Mit der Dongfang Steam Turbine Works (DFSTW) habe REpower nun einen starken chinesischen Lizenzpartner für die 1,5-Megawatt-Baureihe MD70/ 77 gefunden. Neben Dampfturbinen stelle das Unternehmen auch Gasturbinen her. Der Staatsbetrieb mit 7.000 Beschäftigten hat seinen Sitz in der Nähe von Chengdu, Sichuan-Provinz, im von der Regierung in seiner Entwicklung besonders geförderten Westen Chinas. DFSTW verfüge über eine hohe Fertigungstiefe und über ausgezeichnete Kundenkontakte in der Kraftwerksbranche, so REpower.

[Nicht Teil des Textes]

(** ** Columns *)

Lemma has_col_add_column (c c' : string) (cols : list string) :
  has_col c cols = true → has_col c (add_column c' cols) = true.
Proof.
  unfold add_column. intros Hc. destruct (has_col c' cols); [done|].
  unfold has_col in *. rewrite existsb_app, Hc. done.
Qed.

Lemma has_col_added (c : string) (cols : list string) :
  has_col c (add_column c cols) = true.
Proof.
  unfold add_column. destruct (has_col c cols) eqn:E; [done|].
  unfold has_col. rewrite existsb_app. simpl.
  rewrite String.eqb_refl. by rewrite orb_true_r.
Qed.

(** ** The cleaning of lines 44-50 *)

Lemma lookup_foldl_insert (g : string → cell) (cols : list string) :
  ∀ (m : gmap string cell) (c : string),
  foldl (fun m fx => <[fx.1 := fx.2]> m) m (zip cols (map g cols)) !! c
  = if bool_decide (c ∈ cols) then Some (g c) else m !! c.
Proof.
  induction cols as [|x cols IH]; intros m c; simpl; [done|].
  rewrite IH. destruct (bool_decide (c ∈ cols)) eqn:E.
  - apply bool_decide_eq_true in E.
    rewrite bool_decide_eq_true_2; [done | by apply list_elem_of_further].
  - apply bool_decide_eq_false in E.
    destruct (decide (c = x)) as [->|Hne].
    + rewrite lookup_insert_eq.
      rewrite bool_decide_eq_true_2; [done | apply list_elem_of_here].
    + rewrite lookup_insert_ne by done.
      rewrite bool_decide_eq_false_2; [done|].
      rewrite elem_of_cons. tauto.
Qed.

Lemma at_col_set_cells (g : string → cell) (cols : list string) (r : Row)
    (c : string) :
  at_col (set_cells cols (map g cols) r) c
  = if bool_decide (c ∈ cols) then g c else at_col r c.
Proof.
  unfold at_col, set_cells. simpl. rewrite lookup_foldl_insert.
  by destruct (bool_decide (c ∈ cols)).
Qed.

Lemma set_cells_id (g : string → cell) (cols : list string) (r : Row) :
  (∀ c, c ∈ cols → vals r !! c = Some (g c)) →
  set_cells cols (map g cols) r = r.
Proof.
  intros Hg. destruct r as [d t m]. unfold set_cells. simpl in *.
  f_equal. apply map_eq. intros c. rewrite lookup_foldl_insert.
  destruct (bool_decide (c ∈ cols)) eqn:E; [|done].
  apply bool_decide_eq_true in E. by rewrite Hg.
Qed.

Lemma missing_float (r : Row) (c : string) :
  typed_col c = false → missing r c = isna (at_col r c).
Proof.
  unfold typed_col, missing. intros Ht. apply orb_false_iff in Ht as [-> ->].
  done.
Qed.

Lemma dropna_completa (fv : list string) (rs : list Row) :
  existsb typed_col fv = false →
  dropna (fv ++ ["Adj Close"]) rs = List.filter (completa fv) rs.
Proof.
  intros Ht. unfold dropna. apply filter_ext. intros r. unfold completa.
  induction fv as [|c fv IH]; simpl in *.
  - rewrite missing_float by reflexivity.
    by destruct (isna (at_col r "Adj Close")).
  - apply orb_false_iff in Ht as [Hc Hfv].
    rewrite (missing_float r c Hc). rewrite <- IH by done.
    by destruct (isna (at_col r c)).
Qed.

Lemma sem_infinitos (fv : list string) (rs : list Row) :
  existsb (existsb isinf) (values fv rs) = false →
  List.filter (finita fv) rs = rs.
Proof.
  induction rs as [|r rs IH]; simpl; [done|].
  intros Hf. apply orb_false_iff in Hf as [Hr Hrs].
  assert (Hfin : finita fv r = true).
  { unfold finita. clear -Hr. induction fv as [|c fv IH]; simpl in *; [done|].
    apply orb_false_iff in Hr as [-> Hr]. by rewrite IH. }
  by rewrite Hfin, IH.
Qed.

(** On rows that have a value in every valid feature, replacing the
    infinite values by NaN and dropping the rows with a NaN drops the
    rows with an infinite value and leaves the others as they were. *)
Lemma dropna_replace_inf (fv : list string) (rs : list Row) :
  existsb typed_col fv = false →
  (∀ r, r ∈ rs → completa fv r = true) →
  dropna fv (replace_inf fv rs) = List.filter (finita fv) rs.
Proof.
  intros Ht. induction rs as [|r rs IH]; intros Hc; [done|].
  assert (Hr : completa fv r = true) by (apply Hc, list_elem_of_here).
  assert (Hrs : ∀ r', r' ∈ rs → completa fv r' = true)
    by (intros; by apply Hc, list_elem_of_further).
  specialize (IH Hrs).
  unfold dropna, replace_inf in *. simpl. rewrite IH. clear IH Hc Hrs.
  set (g := fun c => let x := at_col r c in if isinf x then nan else x).
  assert (Hna : ∀ c, c ∈ fv → isna (at_col r c) = false).
  { intros c Hin. unfold completa in Hr.
    rewrite forallb_forall in Hr. apply negb_true_iff, Hr.
    apply in_or_app. left. by apply list_elem_of_In. }
  assert (Hm : existsb (missing (set_cells fv (map g fv) r)) fv
               = negb (finita fv r)).
  { unfold finita.
    assert (Hall : ∀ cs, (∀ c, c ∈ cs → c ∈ fv) →
      existsb (missing (set_cells fv (map g fv) r)) cs
      = negb (forallb (fun c => negb (isinf (at_col r c))) cs)).
    { induction cs as [|c cs IHc]; intros Hsub; simpl; [done|].
      rewrite IHc by (intros; by apply Hsub, list_elem_of_further).
      assert (Hin : c ∈ fv) by apply Hsub, list_elem_of_here.
      rewrite missing_float.
      2:{ rewrite <- not_true_iff_false. intros Hty.
          assert (existsb typed_col fv = true); [|congruence].
          apply existsb_exists. exists c. split; [|done].
          by apply list_elem_of_In. }
      rewrite at_col_set_cells, bool_decide_eq_true_2 by done.
      unfold g. simpl. specialize (Hna c Hin).
      destruct (at_col r c); simpl in *; try done. }
    by apply Hall. }
  rewrite Hm. destruct (finita fv r) eqn:Hfin; simpl; [|done].
  f_equal. apply set_cells_id. intros c Hin.
  unfold g. simpl. specialize (Hna c Hin).
  unfold finita in Hfin. rewrite forallb_forall in Hfin.
  assert (Hi : isinf (at_col r c) = false).
  { apply negb_true_iff, Hfin. by apply list_elem_of_In. }
  rewrite Hi. unfold at_col in *.
  destruct (vals r !! c) as [x|]; simpl in *; [done | discriminate].
Qed.

Lemma limpar_sobrevive (fv : list string) (rs : list Row) :
  existsb typed_col fv = false →
  limpar fv rs = List.filter (sobrevive fv) rs.
Proof.
  intros Ht. unfold limpar. rewrite dropna_completa by done.
  assert (Hs : List.filter (sobrevive fv) rs
               = List.filter (finita fv) (List.filter (completa fv) rs)).
  { unfold sobrevive. induction rs as [|r rs IH]; simpl; [done|].
    destruct (completa fv r); simpl; [|done].
    destruct (finita fv r); by rewrite IH. }
  rewrite Hs.
  destruct (existsb (existsb isinf) (values fv (List.filter (completa fv) rs)))
    eqn:Einf.
  - apply dropna_replace_inf; [done|].
    intros r Hr. apply list_elem_of_In, filter_In in Hr. tauto.
  - symmetry. by apply sem_infinitos.
Qed.

(** ** The label of line 54 *)

Lemma find_first {A : Type} (p : A → bool) (l : list A) (x : A) :
  List.find p l = Some x →
  ∃ n, l !! n = Some x ∧ p x = true ∧
       ∀ k y, (k < n)%nat → l !! k = Some y → p y = false.
Proof.
  induction l as [|a l IH]; simpl; [discriminate|].
  destruct (p a) eqn:Ea.
  - intros [= ->]. exists 0%nat. repeat split; try done. intros; lia.
  - intros Hf. destruct (IH Hf) as (n & Hn & Hp & Hbefore).
    exists (S n). repeat split; try done.
    intros [|k] y Hk Hy; simpl in Hy; [by simplify_eq|].
    apply (Hbefore k); [lia | done].
Qed.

China will Laut REpower künftig zu den fünf größten Windenergiemärkten der Welt gehören. Durch das anhaltend starke Wirtschaftswachstum nehme der Energieverbrauch des Landes durchschnittlich um 10 Prozent pro Jahr zu. 2004 seien 24 Provinzen des Landes Beschränkungen beim Stromverbrauch auferlegt worden. Experten gehen davon aus, dass in den nächsten Jahren 70 Prozent aller neuen Kraftwerke der Welt in China gebaut werden.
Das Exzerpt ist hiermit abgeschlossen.